• Stored data:

[Start of Attachment]

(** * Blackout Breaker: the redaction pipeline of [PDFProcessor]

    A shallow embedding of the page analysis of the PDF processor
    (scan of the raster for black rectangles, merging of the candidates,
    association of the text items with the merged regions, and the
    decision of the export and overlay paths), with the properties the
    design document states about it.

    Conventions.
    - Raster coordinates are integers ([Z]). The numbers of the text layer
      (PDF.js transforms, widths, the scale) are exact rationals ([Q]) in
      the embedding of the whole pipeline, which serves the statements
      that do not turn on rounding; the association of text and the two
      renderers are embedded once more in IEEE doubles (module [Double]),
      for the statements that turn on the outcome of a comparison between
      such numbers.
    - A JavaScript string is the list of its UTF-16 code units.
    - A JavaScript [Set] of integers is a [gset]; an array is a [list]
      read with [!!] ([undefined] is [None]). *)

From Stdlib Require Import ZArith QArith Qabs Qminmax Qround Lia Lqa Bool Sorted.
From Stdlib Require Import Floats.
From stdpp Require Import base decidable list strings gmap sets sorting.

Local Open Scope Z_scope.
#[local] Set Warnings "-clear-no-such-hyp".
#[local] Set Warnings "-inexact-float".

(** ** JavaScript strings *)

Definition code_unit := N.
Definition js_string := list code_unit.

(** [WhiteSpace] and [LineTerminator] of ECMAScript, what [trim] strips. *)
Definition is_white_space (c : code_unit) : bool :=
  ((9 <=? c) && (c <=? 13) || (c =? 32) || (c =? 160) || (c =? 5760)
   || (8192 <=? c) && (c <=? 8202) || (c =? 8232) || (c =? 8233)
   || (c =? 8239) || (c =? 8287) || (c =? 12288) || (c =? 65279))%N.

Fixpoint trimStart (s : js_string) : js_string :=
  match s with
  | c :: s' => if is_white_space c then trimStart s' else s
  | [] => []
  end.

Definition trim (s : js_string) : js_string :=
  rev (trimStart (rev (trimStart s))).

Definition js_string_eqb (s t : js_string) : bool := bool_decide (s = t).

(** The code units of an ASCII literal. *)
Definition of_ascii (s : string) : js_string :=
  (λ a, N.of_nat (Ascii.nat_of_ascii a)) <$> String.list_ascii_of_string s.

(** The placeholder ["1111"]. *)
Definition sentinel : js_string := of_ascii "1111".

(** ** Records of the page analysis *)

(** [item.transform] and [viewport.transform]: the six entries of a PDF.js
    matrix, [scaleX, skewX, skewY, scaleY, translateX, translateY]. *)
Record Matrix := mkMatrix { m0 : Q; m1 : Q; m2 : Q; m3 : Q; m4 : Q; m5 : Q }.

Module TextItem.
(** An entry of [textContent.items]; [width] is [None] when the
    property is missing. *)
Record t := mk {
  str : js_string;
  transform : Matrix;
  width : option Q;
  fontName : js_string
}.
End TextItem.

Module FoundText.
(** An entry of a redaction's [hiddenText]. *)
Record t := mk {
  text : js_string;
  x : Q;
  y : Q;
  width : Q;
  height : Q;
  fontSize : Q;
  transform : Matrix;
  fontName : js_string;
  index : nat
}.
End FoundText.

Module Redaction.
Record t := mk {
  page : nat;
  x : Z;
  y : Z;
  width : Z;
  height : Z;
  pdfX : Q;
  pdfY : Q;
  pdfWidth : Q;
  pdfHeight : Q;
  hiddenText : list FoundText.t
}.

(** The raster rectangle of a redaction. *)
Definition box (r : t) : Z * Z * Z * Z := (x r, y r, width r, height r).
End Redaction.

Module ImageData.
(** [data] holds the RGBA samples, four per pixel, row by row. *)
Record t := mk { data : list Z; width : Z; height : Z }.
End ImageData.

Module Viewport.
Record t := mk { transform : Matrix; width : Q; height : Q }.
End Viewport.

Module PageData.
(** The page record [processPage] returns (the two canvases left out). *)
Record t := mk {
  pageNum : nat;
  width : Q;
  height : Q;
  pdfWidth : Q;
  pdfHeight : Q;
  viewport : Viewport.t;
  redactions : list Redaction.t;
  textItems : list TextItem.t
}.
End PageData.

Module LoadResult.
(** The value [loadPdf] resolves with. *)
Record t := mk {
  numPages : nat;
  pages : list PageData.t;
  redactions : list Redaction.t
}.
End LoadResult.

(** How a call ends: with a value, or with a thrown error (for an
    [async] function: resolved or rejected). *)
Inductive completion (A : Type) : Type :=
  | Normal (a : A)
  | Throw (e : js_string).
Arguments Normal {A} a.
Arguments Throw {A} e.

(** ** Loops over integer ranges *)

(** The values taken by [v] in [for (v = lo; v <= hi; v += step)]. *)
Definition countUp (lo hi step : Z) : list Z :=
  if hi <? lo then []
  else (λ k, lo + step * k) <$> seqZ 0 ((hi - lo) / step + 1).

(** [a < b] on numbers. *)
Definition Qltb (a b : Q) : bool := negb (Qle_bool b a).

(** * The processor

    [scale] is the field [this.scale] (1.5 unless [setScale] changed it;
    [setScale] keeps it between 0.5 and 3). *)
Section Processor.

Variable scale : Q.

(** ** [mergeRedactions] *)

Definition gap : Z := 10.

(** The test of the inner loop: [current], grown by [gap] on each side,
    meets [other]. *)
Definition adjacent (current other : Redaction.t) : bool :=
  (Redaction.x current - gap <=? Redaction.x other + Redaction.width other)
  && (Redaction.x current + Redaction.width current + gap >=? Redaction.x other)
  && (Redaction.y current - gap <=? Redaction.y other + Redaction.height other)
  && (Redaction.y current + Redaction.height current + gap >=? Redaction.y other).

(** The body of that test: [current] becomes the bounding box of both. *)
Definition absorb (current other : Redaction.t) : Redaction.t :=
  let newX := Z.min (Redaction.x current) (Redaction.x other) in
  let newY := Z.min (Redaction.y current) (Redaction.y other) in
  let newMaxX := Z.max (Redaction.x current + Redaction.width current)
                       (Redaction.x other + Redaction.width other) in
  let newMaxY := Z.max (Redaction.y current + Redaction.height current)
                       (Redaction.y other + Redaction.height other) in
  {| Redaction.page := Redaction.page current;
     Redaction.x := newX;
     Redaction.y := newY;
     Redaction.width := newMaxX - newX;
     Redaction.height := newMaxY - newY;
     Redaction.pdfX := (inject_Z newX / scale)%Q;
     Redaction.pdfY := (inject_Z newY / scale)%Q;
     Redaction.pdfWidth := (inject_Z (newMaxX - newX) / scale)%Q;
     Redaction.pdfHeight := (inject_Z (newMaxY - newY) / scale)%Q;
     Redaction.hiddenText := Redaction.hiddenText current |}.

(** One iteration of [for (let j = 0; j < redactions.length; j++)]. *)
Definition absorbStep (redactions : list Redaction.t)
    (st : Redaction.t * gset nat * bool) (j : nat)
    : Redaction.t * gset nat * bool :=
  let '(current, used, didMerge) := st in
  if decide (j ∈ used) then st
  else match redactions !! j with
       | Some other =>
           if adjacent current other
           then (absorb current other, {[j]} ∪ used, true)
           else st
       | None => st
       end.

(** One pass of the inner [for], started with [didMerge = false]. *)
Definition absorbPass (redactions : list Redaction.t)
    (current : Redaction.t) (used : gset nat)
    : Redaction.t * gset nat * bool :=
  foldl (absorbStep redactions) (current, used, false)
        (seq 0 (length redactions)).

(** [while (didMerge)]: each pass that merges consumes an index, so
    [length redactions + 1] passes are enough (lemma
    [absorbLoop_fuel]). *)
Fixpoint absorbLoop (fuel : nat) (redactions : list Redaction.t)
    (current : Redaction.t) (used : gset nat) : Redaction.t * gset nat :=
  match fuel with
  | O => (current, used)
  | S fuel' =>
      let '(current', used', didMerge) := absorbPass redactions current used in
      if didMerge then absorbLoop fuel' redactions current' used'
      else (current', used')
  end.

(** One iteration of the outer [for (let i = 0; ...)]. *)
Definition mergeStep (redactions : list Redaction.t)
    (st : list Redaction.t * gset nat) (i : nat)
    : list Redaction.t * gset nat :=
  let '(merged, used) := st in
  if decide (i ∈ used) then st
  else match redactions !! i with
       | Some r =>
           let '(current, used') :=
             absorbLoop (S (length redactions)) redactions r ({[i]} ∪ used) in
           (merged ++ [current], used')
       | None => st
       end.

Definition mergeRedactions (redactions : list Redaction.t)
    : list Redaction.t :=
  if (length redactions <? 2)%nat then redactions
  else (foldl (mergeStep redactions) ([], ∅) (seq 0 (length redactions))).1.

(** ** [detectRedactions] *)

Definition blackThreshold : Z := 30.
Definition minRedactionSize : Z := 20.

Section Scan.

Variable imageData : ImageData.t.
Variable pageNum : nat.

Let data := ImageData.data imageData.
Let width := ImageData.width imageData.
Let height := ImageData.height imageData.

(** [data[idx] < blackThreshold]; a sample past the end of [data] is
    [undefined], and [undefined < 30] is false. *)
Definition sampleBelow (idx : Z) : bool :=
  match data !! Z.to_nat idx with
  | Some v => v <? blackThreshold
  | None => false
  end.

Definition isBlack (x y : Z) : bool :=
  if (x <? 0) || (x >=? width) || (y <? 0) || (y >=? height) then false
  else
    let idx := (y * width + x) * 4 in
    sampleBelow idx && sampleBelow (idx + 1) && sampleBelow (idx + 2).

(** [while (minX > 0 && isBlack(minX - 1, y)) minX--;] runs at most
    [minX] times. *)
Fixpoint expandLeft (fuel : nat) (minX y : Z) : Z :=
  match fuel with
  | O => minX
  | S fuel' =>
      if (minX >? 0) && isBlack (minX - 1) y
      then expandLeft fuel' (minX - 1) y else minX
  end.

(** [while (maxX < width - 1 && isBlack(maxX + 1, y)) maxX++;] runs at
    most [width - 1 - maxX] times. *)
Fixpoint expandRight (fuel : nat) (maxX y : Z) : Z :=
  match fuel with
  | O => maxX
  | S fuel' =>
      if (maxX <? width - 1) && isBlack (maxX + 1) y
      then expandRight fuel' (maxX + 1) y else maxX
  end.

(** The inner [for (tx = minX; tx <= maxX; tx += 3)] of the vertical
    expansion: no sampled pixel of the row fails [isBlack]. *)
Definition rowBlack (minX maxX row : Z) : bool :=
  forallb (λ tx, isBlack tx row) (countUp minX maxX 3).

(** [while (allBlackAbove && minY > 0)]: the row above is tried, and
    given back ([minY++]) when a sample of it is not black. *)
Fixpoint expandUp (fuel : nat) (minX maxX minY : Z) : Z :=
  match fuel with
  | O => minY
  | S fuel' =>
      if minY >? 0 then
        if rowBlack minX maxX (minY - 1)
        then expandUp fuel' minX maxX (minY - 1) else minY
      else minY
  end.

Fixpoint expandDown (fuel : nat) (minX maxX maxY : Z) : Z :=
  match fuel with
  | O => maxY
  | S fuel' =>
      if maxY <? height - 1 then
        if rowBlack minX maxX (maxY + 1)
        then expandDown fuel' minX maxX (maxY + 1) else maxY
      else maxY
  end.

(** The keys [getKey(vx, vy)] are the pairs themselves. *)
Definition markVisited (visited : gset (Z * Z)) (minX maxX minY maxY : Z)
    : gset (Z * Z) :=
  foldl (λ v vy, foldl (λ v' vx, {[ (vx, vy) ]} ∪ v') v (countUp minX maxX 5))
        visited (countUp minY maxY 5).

[End of Attachment]

• Exercise brief: Out of the data above, set down the lines from the one with "(** ** Loops over integer ranges *)" to the one with "[scale] is the", both included, exactly as written and with no additions.

• Solved exercise:
(** ** Loops over integer ranges *)

(** The values taken by [v] in [for (v = lo; v <= hi; v += step)]. *)
Definition countUp (lo hi step : Z) : list Z :=
  if hi <? lo then []
  else (λ k, lo + step * k) <$> seqZ 0 ((hi - lo) / step + 1).

(** [a < b] on numbers. *)
Definition Qltb (a b : Q) : bool := negb (Qle_bool b a).

(** * The processor

    [scale] is the field [this.scale] (1.5 unless [setScale] changed it;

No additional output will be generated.